Speranza - Dicembre 2020
In una condizione nella quale tutto sembra procedere in direzione contraria a quello che è desiderabile e nel momento in cui la paura si impossessa della nostra visione, il gancio al quale ci si può aggrappare è la speranza, come suggerito da Seneca a Lucilio in una delle sue Lettere.
La situazione che stiamo vivendo in questo dicembre 2020 di pandemia da Covid 19 certo ne ha estremamente bisogno per due semplici motivi.
Da una parte, nella prima ondata i piani sui quali agire, quello sanitario e quello economico-sociale erano ben distinti, con il netto prevalere del primo grazie alla accettabile certezza di un rapido recupero economico al termine della pandemia, mentre ora, nella seconda ondata, questi due piani si sono sovrapposti con un’ansia crescente per il lavoro che si aggiunge a quella per la salute.
Dall’altra, le persone vivono una situazione di progressiva incertezza sulla durata della crisi, aggravata dalla delusione patita di fronte all’apparente normalità ritrovata nella pausa estiva.
Esiste, dunque, evidente, un forte bisogno di speranza. Ma di cosa si tratta?
Nelle espressioni del vocabolario la speranza esprime l’attesa fiduciosa di un futuro positivo in relazione a un risultato desiderato.
Non si tratta, però, di un atteggiamento di fiduciosa certezza in un qualcosa che avverrà secondo forme, più o meno, miracolistiche indipendentemente dal nostro agire.
Non si tratta, cioè, di attendere passivamente che la condizione desiderata si realizzi. Si tratta, invece, di porre in essere tutte le azioni possibili per il raggiungimento dell’obiettivo assunto, secondo quella che Ernst Bloch definisce “speranza attiva”.
Così, la speranza in un superamento della pandemia e in una ritrovata - e magari ridefinita -, normalità porta con sé le azioni che ognuno può svolgere, qui e ora, per il conseguimento di tale risultato, indipendentemente dal ruolo che ogni singolo soggetto riveste.
Risultato che, in generale, rappresenta il punto di arrivo cercato, l’obiettivo, rispetto al quale la speranza si propone come generatrice di quelle che Alain Goussot chiama “utopie concrete”.
In realtà, da una parte, la speranza, apre le porte al sogno e all’immaginazione di uno stato da conseguire consentendo al desiderio di prendere forma. Dall’altra, definisce il percorso e le tappe per raggiungerlo. Infine, agevola il movimento verso l’obiettivo cui si aspira grazie all’ottimismo che la guida.

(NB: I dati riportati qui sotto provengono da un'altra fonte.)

(** At a stage with a validator, a text message that is neither the Back
    nor the Cancel button and for which the stage's validator call returns
    false is answered by one error notice, and the stage and the whole
    session stay as they were. *)
Lemma rejected_input_reprompts s ud user t :
  t ≠ [] → t ≠ BACK → t ≠ CANCEL →
  validator s t = Some (Returns false) →
  ∃ notice,
    error_notice s = Some notice
    ∧ handle_update (mkBot (Some s) ud) (text_msg user t)
      = (mkBot (Some s) ud, [notice]).
Proof.
  intros Ht Hb Hc Hv.
  destruct s; cbn [validator] in Hv; try discriminate Hv;
    injection Hv as Hv; (eexists; split; [reflexivity|]); text_step.
  - unfold handle_item_name. rewrite !bool_decide_eq_false_2 by done.
    by rewrite Hv.
  - assert (t ≠ NO_INFO) by (intros ->; revert Hv; by vm_compute).
    unfold handle_description. rewrite !bool_decide_eq_false_2 by done.
    by rewrite Hv.
  - unfold handle_price. rewrite !bool_decide_eq_false_2 by done.
    by rewrite Hv.
  - unfold handle_city. rewrite !bool_decide_eq_false_2 by done.
    by rewrite Hv.
  - unfold handle_pickup_address. rewrite !bool_decide_eq_false_2 by done.
    by rewrite Hv.
  - unfold handle_contacts. rewrite !bool_decide_eq_false_2 by done.
    by rewrite Hv.
Qed.

(** A one-letter city. *)
Lemma rejected_input_reprompts_witness :
  ∃ notice,
    error_notice GET_CITY = Some notice
    ∧ handle_update (mkBot (Some GET_CITY) clear) (text_msg ann (py "X"))
      = (mkBot (Some GET_CITY) clear, [notice]).
Proof.
  apply (rejected_input_reprompts GET_CITY clear ann (py "X")).
  - vm_compute. discriminate.
  - vm_compute. discriminate.
  - vm_compute. discriminate.
  - vm_compute. reflexivity.
Defined.

(** C6: two inputs that the rule of their stage rejects and that are not
    answered by a re-prompt.  A name of 101 letters is outside the bounds
    2..100 of the name, and the name stage stores it and moves on to the
    photos; a five followed by a superscript two is no decimal number, and
    at the price stage it ends the conversation with the general error
    message. *)
Theorem rejected_inputs_not_reprompted :
  validate_text long_name 2 100 = false
  ∧ conversation at_item_name = Some GET_ITEM_NAME
  ∧ get (user_data at_item_name) "item_name" = None
  ∧ conversation (handle_update at_item_name (text_msg ann long_name)).1
    = Some GET_PHOTOS
  ∧ get (user_data (handle_update at_item_name (text_msg ann long_name)).1)
      "item_name"
    = Some long_name
  ∧ ¬ all_decimal (py "5²")
  ∧ validate_price (py "5²") = Raises ValueError
  ∧ conversation at_price = Some GET_PRICE
  ∧ handle_update at_price (text_msg ann (py "5²"))
    = (mkBot None (user_data at_price), error_handler).
Proof.
  do 5 (split; [vm_compute; reflexivity|]).
  split.
  { intros H. apply Forall_cons in H as [_ H].
    apply Forall_cons in H as [[d H] _]. revert H. vm_compute. discriminate. }
  do 2 (split; [vm_compute; reflexivity|]).
  vm_compute. reflexivity.
Qed.



(** C9: the category stage stores any text other than its Cancel button
    under the category key, where it is read back, leaves every other key
    as it was and moves on to the item name; the delivery stage answers
    any text other than its two options, Back and Cancel with a request to
    use the options, and the session stays as it was. *)
Theorem category_free_text_delivery_strict ud user t (Ht : t ≠ []) :
  (t ≠ CANCEL →
   handle_update (mkBot (Some CHOOSE_CATEGORY) ud) (text_msg user t)
   = (mkBot (Some GET_ITEM_NAME) (setitem "category" t ud),
      [reply_text (py "✏️ Введите название товара (от 2 до 100 символов):")
         (Some get_back_cancel_markup)])
   ∧ get (user_data
            (handle_update (mkBot (Some CHOOSE_CATEGORY) ud) (text_msg user t)).1)
       "category"
     = Some t
   ∧ ∀ key, key ≠ "category"%string →
       entry (user_data
                (handle_update (mkBot (Some CHOOSE_CATEGORY) ud)
                   (text_msg user t)).1) key
       = entry ud key)
  ∧ (t ≠ PICKUP → t ≠ DELIVERY → t ≠ BACK → t ≠ CANCEL →
     handle_update (mkBot (Some GET_DELIVERY) ud) (text_msg user t)
     = (mkBot (Some GET_DELIVERY) ud,
        [reply_text (py "Пожалуйста, выберите вариант из предложенных:")
           (Some get_delivery_markup)])).
Proof.
  split.
  - intros Hc.
    assert (handle_update (mkBot (Some CHOOSE_CATEGORY) ud) (text_msg user t)
            = (mkBot (Some GET_ITEM_NAME) (setitem "category" t ud),
               [reply_text
                  (py "✏️ Введите название товара (от 2 до 100 символов):")
                  (Some get_back_cancel_markup)])) as ->.
    { text_step. unfold handle_category. by rewrite bool_decide_eq_false_2. }
    cbn [fst user_data]. split; [reflexivity|]. split.
    + apply lookup_insert_eq.
    + intros key Hk. unfold entry. case_bool_decide; [done|].
      cbn [setitem fields]. by rewrite lookup_insert_ne.
  - intros Hp Hd Hb Hc. text_step. unfold handle_delivery.
    rewrite !bool_decide_eq_false_2 by done.
    rewrite bool_decide_eq_false_2; [done|].
    rewrite !elem_of_cons, elem_of_nil. by intros [?|[?|?]].
Qed.

(** The Back text as a category, and a free text as a delivery. *)
Lemma category_free_text_delivery_strict_witness :
  (handle_update (mkBot (Some CHOOSE_CATEGORY) clear) (text_msg ann BACK)
   = (mkBot (Some GET_ITEM_NAME) (setitem "category" BACK clear),
      [reply_text (py "✏️ Введите название товара (от 2 до 100 символов):")
         (Some get_back_cancel_markup)])
   ∧ get (user_data
            (handle_update (mkBot (Some CHOOSE_CATEGORY) clear)
               (text_msg ann BACK)).1) "category"
     = Some BACK
   ∧ ∀ key, key ≠ "category"%string →
       entry (user_data
                (handle_update (mkBot (Some CHOOSE_CATEGORY) clear)
                   (text_msg ann BACK)).1) key
       = entry clear key)
  ∧ handle_update (mkBot (Some GET_DELIVERY) clear) (text_msg ann (py "by post"))
    = (mkBot (Some GET_DELIVERY) clear,
       [reply_text (py "Пожалуйста, выберите вариант из предложенных:")
          (Some get_delivery_markup)]).
Proof.
  split.
  - apply (category_free_text_delivery_strict clear ann BACK).
    + vm_compute. discriminate.
    + vm_compute. discriminate.
  - apply (category_free_text_delivery_strict clear ann (py "by post"));
      vm_compute; discriminate.
Defined.

(** ** The submission *)

Lemma occurs_in_nil (m : str) : occurs_in [] m.
Proof. by exists [], m. Qed.

Lemma occurs_in_mid (a x b : str) : occurs_in x (a ++ x ++ b).
Proof. by exists a, b. Qed.

Lemma occurs_in_end (a x : str) : occurs_in x (a ++ x).
Proof. exists a, []. by rewrite app_nil_r. Qed.

Lemma occurs_in_join (x part : str) (parts : list str) :
  part ∈ parts → occurs_in x part → occurs_in x (join parts).
Proof.
  intros Hin [pre [post ->]].
  apply list_elem_of_split in Hin as [l1 [l2 ->]].
  exists (concat l1 ++ pre), (post ++ concat l2).
  unfold join. rewrite concat_app. simpl. by rewrite <- !app_assoc.
Qed.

Papa Francesco ne sottolinea questo tratto quando precisa che la speranza “è come buttare l’ancora all’altra riva” e tendere ad essa.
Come dire che la speranza assume le sembianze di un ponte, di un passaggio verso il futuro sognato.
Un ponte che può aiutare anche le imprese a superare il momento di crisi attuale.
La “speranza attiva” consente, infatti, all’imprenditore di percorrere strade sino al quel momento inesplorate - e che apparentemente non vanno in nessun posto - nella ricerca delle opportunità che le crisi sempre nascondono in sé.
Lo fa generando condizioni che consentono all’ottimismo della volontà di unirsi al pessimismo dell’intelligenza nella valutazione del divenire del contesto competitivo, in un approccio problem solving guidato dalla creatività connaturata all’agire imprenditoriale.
Lo fa diffondendo la consapevolezza che i problemi possono essere affrontati considerandoli alla stregua di “opportunità in abiti da lavoro”, che la fiducia nel proprio progetto consente di disvelare.